From 05f7bc9c66290bffcfce5f63af4b818db7e6af4f Mon Sep 17 00:00:00 2001
From: Ben Ford <bford@digium.com>
Date: Tue, 11 May 2021 12:26:13 -0500
Subject: [PATCH] STIR/SHAKEN: OPENSSL_free serial hex from openssl.

We're getting the serial number of the certificate from openssl and
freeing it with ast_free(), but it needs to be freed with OPENSSL_free()
instead.
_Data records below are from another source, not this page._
(** * Zone01 profile viewer: series transforms, authenticated fetch, chart renderers

    A shallow embedding of the modular JavaScript sources

      - calculations.js : [calculateXpProgress], [calculateXpByProject],
                          [calculatePassFailCounts]
      - config.js       : [ERROR_MESSAGES]
      - auth.js         : [displayErrorMessage], [hideErrorMessage],
                          [handleLogin], [logout]
      - graphql.js      : [fetchGraphQLData]
      - charts.js       : [createSVGElement], [addTooltip],
                          [drawSkillsRadarChart], [drawXpProgressLineChart],
                          [drawXpByProjectBarChart]
      - profile.js      : [loadProfilePage], [renderProfile]
      - script.js       : the [DOMContentLoaded] listener

    Modelling conventions.

      - XP amounts are integers ([Z]).  JavaScript adds them as doubles, which
        is exact as long as the partial sums stay below 2^53 in magnitude.
      - A plain JavaScript object used as a dictionary is an insertion-ordered
        association list of its own properties ([JsObject]).  Where the source
        reads a key that need not be an own property (the accumulator of
        [calculateXpByProject]), the members inherited from
        [Object.prototype] are read as well.
      - A text is held in UTF-8: a character above U+007F takes several
        characters of the [string].
      - [createdAt] is carried as the time value of [new Date(createdAt)]
        (milliseconds since the epoch, [None] for an Invalid Date).
      - Mutable state (the session slot, the DOM, a container's children) is
        passed explicitly; exceptions are an explicit outcome. *)

From Stdlib Require Import ZArith QArith Lia Ascii String.
From Stdlib Require Import Floats.SpecFloat.
From stdpp Require Import base strings list sorting pretty.

Open Scope string_scope.
Open Scope list_scope.
Open Scope Z_scope.

(** ** JavaScript values and built-ins used by the sources *)

Module Js.

(** The shapes an argument can take where the source expects an array. *)
Inductive Value (A : Type) : Type :=
| Undefined
| Null
| Bool (b : bool)
| Number (n : Z)
| Str (s : string)
| PlainObject                (* an object literal such as [{}] *)
| Array (l : list A).

Arguments Undefined {A}.
Arguments Null {A}.
Arguments Bool {A} b.
Arguments Number {A} n.
Arguments Str {A} s.
Arguments PlainObject {A}.
Arguments Array {A} l.

(** [ToBoolean]. *)
Definition truthy {A} (v : Value A) : bool :=
  match v with
  | Undefined | Null => false
  | Bool b => b
  | Number n => negb (n =? 0)
  | Str s => negb (bool_decide (s = ""))
  | PlainObject | Array _ => true
  end.

(** [Array.isArray]. *)
Definition isArray {A} (v : Value A) : bool :=
  match v with Array _ => true | _ => false end.

Definition elements {A} (v : Value A) : list A :=
  match v with Array l => l | _ => [] end.

(** *** [Array.prototype.sort] with a comparison function

    The comparison function returns a number, [None] standing for [NaN],
    which the sort reads as [+0].  For a consistent comparison function
    the result is the unique stable ordering, computed here by insertion
    from the right. *)

Definition positive_result (c : option Z) : bool :=
  match c with Some v => 0 <? v | None => false end.

Fixpoint insert_by {A} (cmp : A -> A -> option Z) (x : A) (l : list A) : list A :=
  match l with
  | [] => [x]
  | y :: l' =>
      if positive_result (cmp x y) then y :: insert_by cmp x l' else x :: l
  end.

Definition sort {A} (cmp : A -> A -> option Z) (l : list A) : list A :=
  foldr (insert_by cmp) [] l.

(** *** Plain objects used as dictionaries *)

Definition JsObject (V : Type) : Type := list (string * V).

(** [o[k]] for an own property. *)
Fixpoint get {V} (o : JsObject V) (k : string) : option V :=
  match o with
  | [] => None
  | (k', v) :: o' => if bool_decide (k' = k) then Some v else get o' k
  end.

(** [o[k] = v]: an existing key keeps its position, a new key goes last. *)
Fixpoint set {V} (o : JsObject V) (k : string) (v : V) : JsObject V :=
  match o with
  | [] => [(k, v)]
  | (k', v') :: o' =>
      if bool_decide (k' = k) then (k, v) :: o' else (k', v') :: set o' k v
  end.

(** Array indices are the canonical decimal strings below 2^32 - 1. *)
Definition digit_value (c : ascii) : option Z :=
  let n := Z.of_nat (nat_of_ascii c) in
  if (48 <=? n) && (n <=? 57) then Some (n - 48) else None.

Fixpoint parse_digits (acc : Z) (s : string) : option Z :=
  match s with
  | EmptyString => Some acc
  | String c s' =>
      match digit_value c with
      | Some d => parse_digits (10 * acc + d) s'
      | None => None
      end
  end.

Definition array_index (k : string) : option Z :=
  match k with
  | EmptyString => None
  | String c rest =>
      match parse_digits 0 k with
      | Some n =>
          if (bool_decide (k = "0") || negb (bool_decide (c = "0"%char)))
             && (n <? 4294967295)
          then Some n else None
      | None => None
      end
  end.

Definition index_keys (ks : list string) : list (Z * string) :=
  omap (fun k => match array_index k with Some n => Some (n, k) | None => None end) ks.

Definition name_keys (ks : list string) : list string :=
  filter (fun k => array_index k = None) ks.

(** [Object.keys]: array-index keys in ascending numeric order, then the
    other keys in insertion order. *)
Definition keys {V} (o : JsObject V) : list string :=
  let ks := o.*1 in
  (sort (fun a b => Some (a.1 - b.1)) (index_keys ks)).*2 ++ name_keys ks.

(** *** Doubles: [Number.prototype.toFixed(2)] of a quotient *)

Definition toDouble (z : Z) : spec_float := binary_normalize 53 1024 z 0 false.

Definition divide (x y : spec_float) : spec_float := SFdiv 53 1024 x y.

(** The integer [n] for which [n / 100 - m * 2^e] is closest to zero,
    the larger one on a tie. *)
Definition nearest_hundredth (m : positive) (e : Z) : Z :=
  if 0 <=? e then Z.pos m * 2 ^ e * 100
  else (2 * (Z.pos m * 100) + 2 ^ (- e)) / 2 ^ (- e + 1).

Definition pad2 (s : string) : string :=
  if (String.length s <? 2)%nat then "0" +:+ s else s.

(** Digits of [n >= 0] with a point before the last two. *)
Definition fixed2_digits (n : Z) : string :=
  pretty (n / 100) +:+ "." +:+ pad2 (pretty (n mod 100)).

(** [x.toFixed(2)].  At or above 10^21 the built-in switches to
    [Number::toString]; quotients of that size need sums of at least
    10^27, outside the range in which integer sums are exact doubles, and
    the same digits rule is used there. *)
Definition toFixed2 (x : spec_float) : string :=
  match x with
  | S754_nan => "NaN"
  | S754_infinity false => "Infinity"
  | S754_infinity true => "-Infinity"
  | S754_zero _ => "0.00"
  | S754_finite s m e =>
      (if s then "-" else "") +:+ fixed2_digits (nearest_hundredth m e)
  end.
(** * Smart Channel Swapper: the colour-pair store and the matrix solver

    A shallow embedding of [main.js]: the colour-pair store
    ([addColorPair], [removeColorPair], [setSourceForPair],
    [setTargetForPair]), the first half of the calculate-button handler,
    the numeric core ([computeChannelSwapperMatrix], [solveLeastSquares],
    [solveLinearSystem]), and the hand-over to Photoshop
    ([getCurrentForegroundColor], [applyChannelSwapperSettings], the
    descriptor of [createChannelSwapperWithSettings]).

    JavaScript numbers are IEEE binary64 values.  The numeric core is
    written once, over an interface of the arithmetic operations the source
    uses, and instantiated twice: with exact rationals ([Qc]), where the
    algebraic properties are proved, and with the kernel's binary64 floats,
    where the source's behaviour on concrete inputs is evaluated bit for
    bit. *)

From Stdlib Require Import ZArith QArith Qabs Qcanon Qround Lia List String Permutation Sorted.
From Stdlib Require Import PrimFloat Uint63 Floats.
From stdpp Require Import base tactics option list sorting.

#[local] Set Warnings "-inexact-float".

(** ** Outcomes of a JavaScript computation *)

(** The only exception the numeric core can raise is the [TypeError] of a
    property read on [undefined] ([A[0].length] on an empty array). *)
Inductive js_error := TypeError.

(** [Returned v]: normal completion with value [v].
    [Threw e]: an exception propagated to the caller.
    [NonFinite]: no exception in JavaScript, but the computation consumed a
    value that is not a finite number: an [undefined] array slot read as a
    number, or (in exact arithmetic only) the quotient of a division by
    zero.  JavaScript goes on with [NaN] or an infinity; the model stops
    here and makes no statement about the values that follow. *)
Inductive outcome (A : Type) :=
| Returned (a : A)
| Threw (e : js_error)
| NonFinite.
Arguments Returned {A} a.
Arguments Threw {A} e.
Arguments NonFinite {A}.

#[export] Instance outcome_ret : MRet outcome := @Returned.
#[export] Instance outcome_bind : MBind outcome := λ A B f m,
  match m with
  | Returned a => f a
  | Threw e => Threw e
  | NonFinite => NonFinite
  end.

(** [for (x of l) acc = f(acc, x)], stopping at the first abnormal outcome. *)
Fixpoint foldM {A B : Type} (f : B → A → outcome B) (l : list A) (b : B)
  : outcome B :=
  match l with
  | [] => Returned b
  | a :: l' => b' ← f b a; foldM f l' b'
  end.

(** [l.reduce((acc, x, k) => f(acc, k, x), b)], the index starting at [k]. *)
Fixpoint foldMi {A B : Type} (f : B → nat → A → outcome B) (k : nat)
  (l : list A) (b : B) : outcome B :=
  match l with
  | [] => Returned b
  | a :: l' => b' ← f b k a; foldMi f (S k) l' b'
  end.

(** [l.map(f)], elements visited left to right. *)
Fixpoint mapMo {A B : Type} (f : A → outcome B) (l : list A)
  : outcome (list B) :=
  match l with
  | [] => Returned []
  | a :: l' => b ← f a; bs ← mapMo f l'; Returned (b :: bs)
  end.

(** [l.map((x, i) => f(i, x))], the index starting at [k]. *)
Fixpoint mapMi {A B : Type} (f : nat → A → outcome B) (k : nat) (l : list A)
  : outcome (list B) :=
  match l with
  | [] => Returned []
  | a :: l' => b ← f k a; bs ← mapMi f (S k) l'; Returned (b :: bs)
  end.

(** ** The arithmetic the source uses *)

Class JsNumber (num : Type) := {
  lit : Z → num;                    (* an integer literal or integer field *)
  lit_1e10 : num;                   (* the literal 1e-10 *)
  lit_1e12 : num;                   (* the literal 1e-12 *)
  nadd : num → num → num;           (* a + b *)
  nsub : num → num → num;           (* a - b *)
  nmul : num → num → num;           (* a * b *)
  ndiv : num → num → outcome num;   (* a / b *)
  nabs : num → num;                 (* Math.abs(a) *)
  nlt : num → num → bool;           (* a < b;  b > a *)
  nmax : num → num → num;           (* Math.max(a, b) *)
  nmin : num → num → num;           (* Math.min(a, b) *)
}.

(** *** Exact rationals *)

Definition Qc_ltb (a b : Qc) : bool := negb (Qle_bool (this b) (this a)).
Definition Qc_abs (a : Qc) : Qc := if Qc_ltb a 0 then (- a)%Qc else a.

(** Division by zero has no finite quotient: the exact model stops. *)
Definition Qc_div (a b : Qc) : outcome Qc :=
  if Qc_eq_bool b 0 then NonFinite else Returned (a / b)%Qc.
(** * Utility-command routing of the cluster coordinator (src/backend/tcop/utility.c)

    A shallow embedding of the ADB build of [utility.c]: the node target
    resolver ([ExecUtilityFindNodes], [ExecUtilityFindNodesRelkind]), the drop
    consistency checker ([DropStmtPreTreatment], [ExecDropStmt]), the remote
    dispatcher ([ExecRemoteUtilityStmt]), the transaction statement handler
    and the slow-path orchestrator ([ProcessUtilitySlow]) with its recursion
    through [ProcessUtility].

    The statement kinds covered are the transaction statements, CREATE
    [FOREIGN] TABLE, ALTER TABLE, CREATE INDEX, CREATE and ALTER SEQUENCE,
    DROP, CREATE ROLE (a fast-path kind that dispatches) and the
    remote-execution node.  The placement blocks of GRANT, of RENAME, ALTER
    ... DEPENDS ON EXTENSION and ALTER ... SET SCHEMA, and of CREATE RULE are
    embedded on their own, and so are the classifiers [CommandIsReadOnly],
    [check_xact_readonly], [UtilityContainsQuery] and [GetCommandLogLevel]
    over every statement kind ([Parsetree]).

    Conventions.
    - The build is the one with [ADB] defined and [AGTM], [ADBMGRD] undefined.
    - Functions of other files are collaborators.  A call to one is recorded
      as an [Event] in the trace, in program order; what it returns, and
      whether it raises, is read from the environment [Env].
    - [ereport(ERROR, ...)] is the outcome [Raise]; [PG_TRY]/[PG_CATCH] is
      [PG_TRY].  Out-parameters ([bool *is_temp]) are returned in a pair.
    - [ProcessUtility] calls itself through the generated sub-statements, so
      it is defined by recursion on a fuel argument. *)

From Stdlib Require Import List String Ascii Bool NArith ZArith Lia.
Import ListNotations.
Open Scope string_scope.
Open Scope list_scope.

Set Implicit Arguments.
Set Warnings "-register-all".

(* ------------------------------------------------------------------ *)
(** ** Catalog coordinates and enumerations *)

Definition Oid := N.
Definition InvalidOid : Oid := 0%N.
Definition OidIsValid (objectId : Oid) : bool := negb (N.eqb objectId InvalidOid).

(** [char] constants of catalog/pg_class.h. *)
Definition RELKIND_RELATION : ascii := "r".
Definition RELKIND_INDEX : ascii := "i".
Definition RELKIND_SEQUENCE : ascii := "S".
Definition RELKIND_TOASTVALUE : ascii := "t".
Definition RELKIND_VIEW : ascii := "v".
Definition RELKIND_FOREIGN_TABLE : ascii := "f".
Definition RELKIND_MATVIEW : ascii := "m".
Definition RELPERSISTENCE_PERMANENT : ascii := "p".
Definition RELPERSISTENCE_TEMP : ascii := "t".

(** The placement enumerator of the remote-dispatch sub-protocol. *)
Inductive RemoteQueryExecType : Type :=
| EXEC_ON_DATANODES
| EXEC_ON_COORDS
| EXEC_ON_ALL_NODES
| EXEC_ON_NONE.

Scheme Equality for RemoteQueryExecType.

Inductive CombineType : Type :=
| COMBINE_TYPE_NONE
| COMBINE_TYPE_SUM
| COMBINE_TYPE_SAME.

Inductive ObjectType : Type :=
| OBJECT_ACCESS_METHOD | OBJECT_AGGREGATE | OBJECT_AMOP | OBJECT_AMPROC
| OBJECT_ATTRIBUTE | OBJECT_CAST | OBJECT_COLUMN | OBJECT_COLLATION
| OBJECT_CONVERSION | OBJECT_DATABASE | OBJECT_DEFAULT | OBJECT_DEFACL
| OBJECT_DOMAIN | OBJECT_DOMCONSTRAINT | OBJECT_EVENT_TRIGGER
| OBJECT_EXTENSION | OBJECT_FDW | OBJECT_FOREIGN_SERVER
| OBJECT_FOREIGN_TABLE | OBJECT_FUNCTION | OBJECT_INDEX | OBJECT_LANGUAGE
| OBJECT_LARGEOBJECT | OBJECT_MATVIEW | OBJECT_OPCLASS | OBJECT_OPERATOR
| OBJECT_OPFAMILY | OBJECT_POLICY | OBJECT_ROLE | OBJECT_RULE
| OBJECT_SCHEMA | OBJECT_SEQUENCE | OBJECT_TABCONSTRAINT | OBJECT_TABLE
| OBJECT_TABLESPACE | OBJECT_TRANSFORM | OBJECT_TRIGGER
| OBJECT_TSCONFIGURATION | OBJECT_TSDICTIONARY | OBJECT_TSPARSER
| OBJECT_TSTEMPLATE | OBJECT_TYPE | OBJECT_USER_MAPPING | OBJECT_VIEW.

(** The order of the constructors is the order of the C enumeration:
    [context <= PROCESS_UTILITY_QUERY] is [ProcessUtilityContext_rank]. *)
Inductive ProcessUtilityContext : Type :=
| PROCESS_UTILITY_TOPLEVEL
| PROCESS_UTILITY_QUERY
| PROCESS_UTILITY_SUBCOMMAND.

Definition ProcessUtilityContext_rank (context : ProcessUtilityContext) : nat :=
  match context with
  | PROCESS_UTILITY_TOPLEVEL => 0
  | PROCESS_UTILITY_QUERY => 1
  | PROCESS_UTILITY_SUBCOMMAND => 2
  end.

Inductive TransactionStmtKind : Type :=
| TRANS_STMT_BEGIN
| TRANS_STMT_START
| TRANS_STMT_COMMIT
| TRANS_STMT_ROLLBACK
| TRANS_STMT_SAVEPOINT
| TRANS_STMT_RELEASE
| TRANS_STMT_ROLLBACK_TO
| TRANS_STMT_PREPARE
| TRANS_STMT_COMMIT_PREPARED
| TRANS_STMT_ROLLBACK_PREPARED.

(** The sub-command kinds of ALTER TABLE that [utility.c] tells apart (the
    three cluster-membership kinds and [AT_DistributeBy]) and a few of the
    ordinary ones. *)
Inductive AlterTableType : Type :=
| AT_AddColumn
| AT_DropColumn
| AT_AddIndex
| AT_AddConstraint
| AT_DropConstraint
| AT_SetTableSpace
| AT_DistributeBy
| AT_SubCluster
| AT_AddNodeList
| AT_DeleteNodeList.

(* ------------------------------------------------------------------ *)
(** ** Errors *)

Inductive ErrCode : Type :=
| ERRCODE_INTERNAL_ERROR
| ERRCODE_UNDEFINED_OBJECT
| ERRCODE_UNDEFINED_TABLE
| ERRCODE_FEATURE_NOT_SUPPORTED
| ERRCODE_SYNTAX_ERROR
| ERRCODE_STATEMENT_TOO_COMPLEX
| ERRCODE_READ_ONLY_SQL_TRANSACTION
| ERRCODE_INVALID_TRANSACTION_STATE
| ERRCODE_INSUFFICIENT_PRIVILEGE
| ERRCODE_NO_ACTIVE_SQL_TRANSACTION
| ERRCODE_ACTIVE_SQL_TRANSACTION.

Record ErrorData : Type := mkError { errcode : ErrCode; errmsg : string }.

(** [elog(ERROR, msg)]. *)
Definition elog_ERROR (msg : string) : ErrorData := mkError ERRCODE_INTERNAL_ERROR msg.

(** What a computation ends in: a value, a raised error, or the fuel of
    [ProcessUtility] running out. *)
Inductive Outcome (A : Type) : Type :=
| Ok (a : A)
| Raise (e : ErrorData)
| OutOfFuel.

Arguments Ok {A} a.
Arguments Raise {A} e.
Arguments OutOfFuel {A}.

(* ------------------------------------------------------------------ *)
(** ** Parse-tree nodes *)

Record RangeVar : Type := mkRangeVar {
  schemaname : option string;
  relname : string;
  relpersistence : ascii
}.

Record DefElem : Type := mkDefElem { defname : string; arg : string }.

Record ObjectAddress : Type := mkObjectAddress {
  classId : Oid;
  objectId : Oid;
  objectSubId : Z
}.

Definition InvalidObjectAddress : ObjectAddress := mkObjectAddress InvalidOid InvalidOid 0.

Record TransactionStmt : Type := mkTransactionStmt {
  kind : TransactionStmtKind;
  options : list DefElem;
  gid : string;
  trans_missing_ok : bool
}.

Record CreateStmt : Type := mkCreateStmt {
  relation : RangeVar;
  create_options : list DefElem;
  distributeby : bool        (* [stmt->distributeby != NULL] *)
}.

Record AlterTableCmd : Type := mkAlterTableCmd { subtype : AlterTableType }.

Record AlterTableStmt : Type := mkAlterTableStmt {
  at_relation : RangeVar;
  cmds : list AlterTableCmd;
  relkind : ObjectType;
  at_missing_ok : bool
}.

Record IndexStmt : Type := mkIndexStmt {
  idx_relation : RangeVar;
  idx_concurrent : bool;
  isconstraint : bool
}.

Record CreateSeqStmt : Type := mkCreateSeqStmt {
  sequence : RangeVar;
  is_serial : bool
}.

Record AlterSeqStmt : Type := mkAlterSeqStmt {
  alt_sequence : RangeVar;
  alt_is_serial : bool
}.

Record DropStmt : Type := mkDropStmt {
  objects : list (list string);
  removeType : ObjectType;
  missing_ok : bool;
  concurrent : bool
}.

(** The plan node handed to the transport.  [sql_node] is the statement
    saved by [saveNode], when there is one. *)
Record RemoteQueryOf (N : Type) : Type := mkRemoteQuery {
  sql_node : option N;
  combine_type : CombineType;
  exec_nodes : option (list Oid);
  sql_statement : string;
  rq_force_autocommit : bool;
  rq_exec_type : RemoteQueryExecType;
  rq_is_temp : bool
}.

(** The statement kinds of the model.  [T_CreateRoleStmt] stands for the
    fast-path kinds that run a catalog routine and then dispatch. *)
Inductive Node : Type :=
| T_TransactionStmt (stmt : TransactionStmt)
| T_CreateStmt (stmt : CreateStmt)
| T_CreateForeignTableStmt (stmt : CreateStmt)
| T_AlterTableStmt (stmt : AlterTableStmt)
| T_IndexStmt (stmt : IndexStmt)
| T_CreateSeqStmt (stmt : CreateSeqStmt)
| T_AlterSeqStmt (stmt : AlterSeqStmt)
| T_DropStmt (stmt : DropStmt)
| T_CreateRoleStmt (role : string)
| T_RemoteQuery (step : RemoteQueryOf Node).

Definition RemoteQuery := RemoteQueryOf Node.

Record RemoteUtilityContext : Type := mkRemoteUtilityContext {
  sentToRemote : bool;
  force_autocommit : bool;
  is_temp : bool;
  exec_type : RemoteQueryExecType;
  stmt : option Node;
  query : string;
  nodes : option (list Oid)
}.

(* ------------------------------------------------------------------ *)
(** ** Collaborator calls *)

(** The two places of [utility.c] that call the transport
    [ExecInterXactUtility]: the remote dispatcher, on the plan node it
    builds, and the [T_RemoteQuery] case of [standard_ProcessUtility], on the
    plan node it was given. *)
Inductive CallSite : Type :=
| site_ExecRemoteUtilityStmt
| site_T_RemoteQuery.

Inductive Event : Type :=
(* transport *)
| E_ExecInterXactUtility (site : CallSite) (step : RemoteQuery)
(* cluster lock *)
| E_pgxc_lock_for_utility_stmt (parsetree : Node)
(* transaction manager *)
| E_BeginTransactionBlock
| E_SetPGVariable (name : string) (value : string)
| E_EndTransactionBlock
| E_PrepareTransactionBlock (gid : string)
| E_SetCurrentXactPhase2
| E_SetCurrentXactPhase1
| E_FinishPreparedTransactionExt (gid : string) (isCommit : bool) (missing_ok : bool)
| E_UserAbortTransactionBlock
| E_DefineSavepoint (name : option string)
| E_ReleaseSavepoint (options : list DefElem)
| E_RollbackToSavepoint (options : list DefElem)
(* change notification *)
| E_EventTriggerBeginCompleteQuery
| E_EventTriggerEndCompleteQuery
| E_EventTriggerDDLCommandStart (parsetree : Node)
| E_EventTriggerCollectSimpleCommand (address secondaryObject : ObjectAddress) (parsetree : Node)
| E_EventTriggerSQLDrop (parsetree : Node)
| E_EventTriggerDDLCommandEnd (parsetree : Node)
| E_EventTriggerAlterTableStart (parsetree : Node)
| E_EventTriggerAlterTableRelid (relid : Oid)
| E_EventTriggerAlterTableEnd
(* command counter *)
| E_CommandCounterIncrement
(* catalog command handlers and parse analysis *)
| E_transformCreateStmt (stmt : CreateStmt)
| E_DefineRelation (stmt : CreateStmt) (relkind : ascii)
| E_transformRelOptions (options : list DefElem)
| E_heap_reloptions (relkind : ascii)
| E_NewRelationCreateToastTable (relOid : Oid)
| E_CreateForeignTable (stmt : CreateStmt) (relid : Oid)
| E_AlterTableLookupRelation (stmt : AlterTableStmt)
| E_transformAlterTableStmt (relid : Oid) (stmt : AlterTableStmt)
| E_AlterTable (relid : Oid) (stmt : AlterTableStmt)
| E_RangeVarGetRelidExtended (relation : RangeVar)
| E_transformIndexStmt (relid : Oid) (stmt : IndexStmt)
| E_DefineIndex (relid : Oid) (stmt : IndexStmt)
| E_DefineSequence (stmt : CreateSeqStmt)
| E_AlterSequence (stmt : AlterSeqStmt)
| E_CreateRole (role : string)
| E_RemoveRelations (stmt : DropStmt)
| E_RemoveObjects (stmt : DropStmt)
| E_get_object_address (stmt : DropStmt)
| E_relation_close (relid : Oid)
(* messages below ERROR *)
| E_ereport_NOTICE (msg : string).

Definition Trace := list Event.

(** A computation: the calls it made, in order, and how it ended. *)
Definition M (A : Type) : Type := (Trace * Outcome A)%type.

Definition ret {A} (a : A) : M A := ([], Ok a).

Definition raise {A} (e : ErrorData) : M A := ([], Raise e).

Definition bind {A B} (m : M A) (f : A -> M B) : M B :=
  match m with
  | (t, Ok a) => let (t', r) := f a in (t ++ t', r)
  | (t, Raise e) => (t, Raise e)
  | (t, OutOfFuel) => (t, OutOfFuel)
  end.

Declare Scope m_scope.
Delimit Scope m_scope with m.
Notation "x <- m ;; k" := (bind m (fun x => k))
  (at level 61, m at next level, right associativity) : m_scope.
Notation "' p <- m ;; k" := (bind m (fun x => match x with p => k end))
  (at level 61, p pattern, m at next level, right associativity) : m_scope.
Notation "m ;; k" := (bind m (fun _ => k))
  (at level 61, right associativity) : m_scope.
Open Scope m_scope.

Definition trace_of {A} (m : M A) : Trace := fst m.
Definition outcome_of {A} (m : M A) : Outcome A := snd m.

(** A lookup that may raise, inside a computation. *)
Definition lift {A} (r : ErrorData + A) : M A :=
  match r with
  | inr a => ret a
  | inl e => raise e
  end.

(** [if (c) body;] *)
Definition when (c : bool) (body : M unit) : M unit := if c then body else ret tt.

(** [PG_TRY(); { body } PG_CATCH(); { handler; PG_RE_THROW(); } PG_END_TRY();] *)
Definition PG_TRY {A} (body : M A) (handler : M unit) : M A :=
  match body with
  | (t, Raise e) => (t, Ok tt) ;; handler ;; raise e
  | other => other
  end.

(** What the functions of the other files answer.  Nothing relates the
    fields to one another: every theorem holds for whatever they answer. *)
Record Env : Type := mkEnv {
  (* cluster role and session state *)
  IsCoordMaster : bool;
  IS_PGXC_COORDINATOR : bool;
  IsConnFromCoord : bool;
  IsNormalProcessingMode : bool;
  NumDataNodes : Z;
  XactReadOnly : bool;
  IsInParallelMode : bool;
  RecoveryInProgress : bool;
  IsTransactionBlock : bool;
  (* catalog lookups *)
  makeRangeVarFromNameList : list string -> RangeVar;
  RangeVarGetRelid : RangeVar -> Oid;     (* [missing_ok = true]: [InvalidOid] when absent *)
  IsTempTable : Oid -> bool;
  get_rel_relkind : Oid -> ascii;
  IndexGetRelation : Oid -> ErrorData + Oid; (* [missing_ok = false]: raises when absent *)
  (* change notification *)
  EventTriggerSupportsObjectType : ObjectType -> bool;
  EventTriggerBeginCompleteQuery_result : bool;
  (* transaction manager *)
  EndTransactionBlock_result : bool;
  PrepareTransactionBlock_result : string -> bool;
  (* parse analysis and catalog command handlers *)
  transformCreateStmt_result : CreateStmt -> list Node * option Node;
  transformAlterTableStmt_result : Oid -> AlterTableStmt -> list Node;
  AlterTableLookupRelation_result : AlterTableStmt -> Oid;
  RangeVarGetRelidExtended_result : RangeVar -> Oid;
  transformIndexStmt_result : Oid -> IndexStmt -> IndexStmt;
  handler_address : Event -> ObjectAddress;   (* the address a handler returns *)
  get_object_address_relation : DropStmt -> option Oid;
  AddRemoteParseTree : list Node -> string -> Node -> RemoteQueryExecType -> bool -> list Node;
  (* whether a call raises *)
  fails : Event -> option ErrorData
}.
Now we duplicate the string and free the one from openssl with
OPENSSL_free(), which means we can still use ast_free() on the returned
string.

https://wiki.asterisk.org/wiki/display/AST/OpenSIPit+2021

Change-Id: Ia6e1a4028c1933a0e1d204b769ebb9f5a11f00ab
---
 res/res_stir_shaken/stir_shaken.c | 10 +++++++++-
 1 file changed, 9 insertions(+), 1 deletion(-)

diff --git a/res/res_stir_shaken/stir_shaken.c b/res/res_stir_shaken/stir_shaken.c
index b580773c31..6bc07ea4d9 100644
--- a/res/res_stir_shaken/stir_shaken.c
+++ b/res/res_stir_shaken/stir_shaken.c
@@ -144,6 +144,7 @@ char *stir_shaken_get_serial_number_x509(const char *path)
 	ASN1_INTEGER *serial;
 	BIGNUM *bignum;
 	char *serial_hex;
+	char *ret;
 
 	fp = fopen(path, "r");
 	if (!fp) {
@@ -188,5 +189,12 @@ char *stir_shaken_get_serial_number_x509(const char *path)
 		return NULL;
 	}
 
-	return serial_hex;
+	ret = ast_strdup(serial_hex);
+	OPENSSL_free(serial_hex);
+	if (!ret) {
+		ast_log(LOG_ERROR, "Failed to dup serial from openssl for certificate %s\n", path);
+		return NULL;
+	}
+
+	return ret;
 }
-- 
GitLab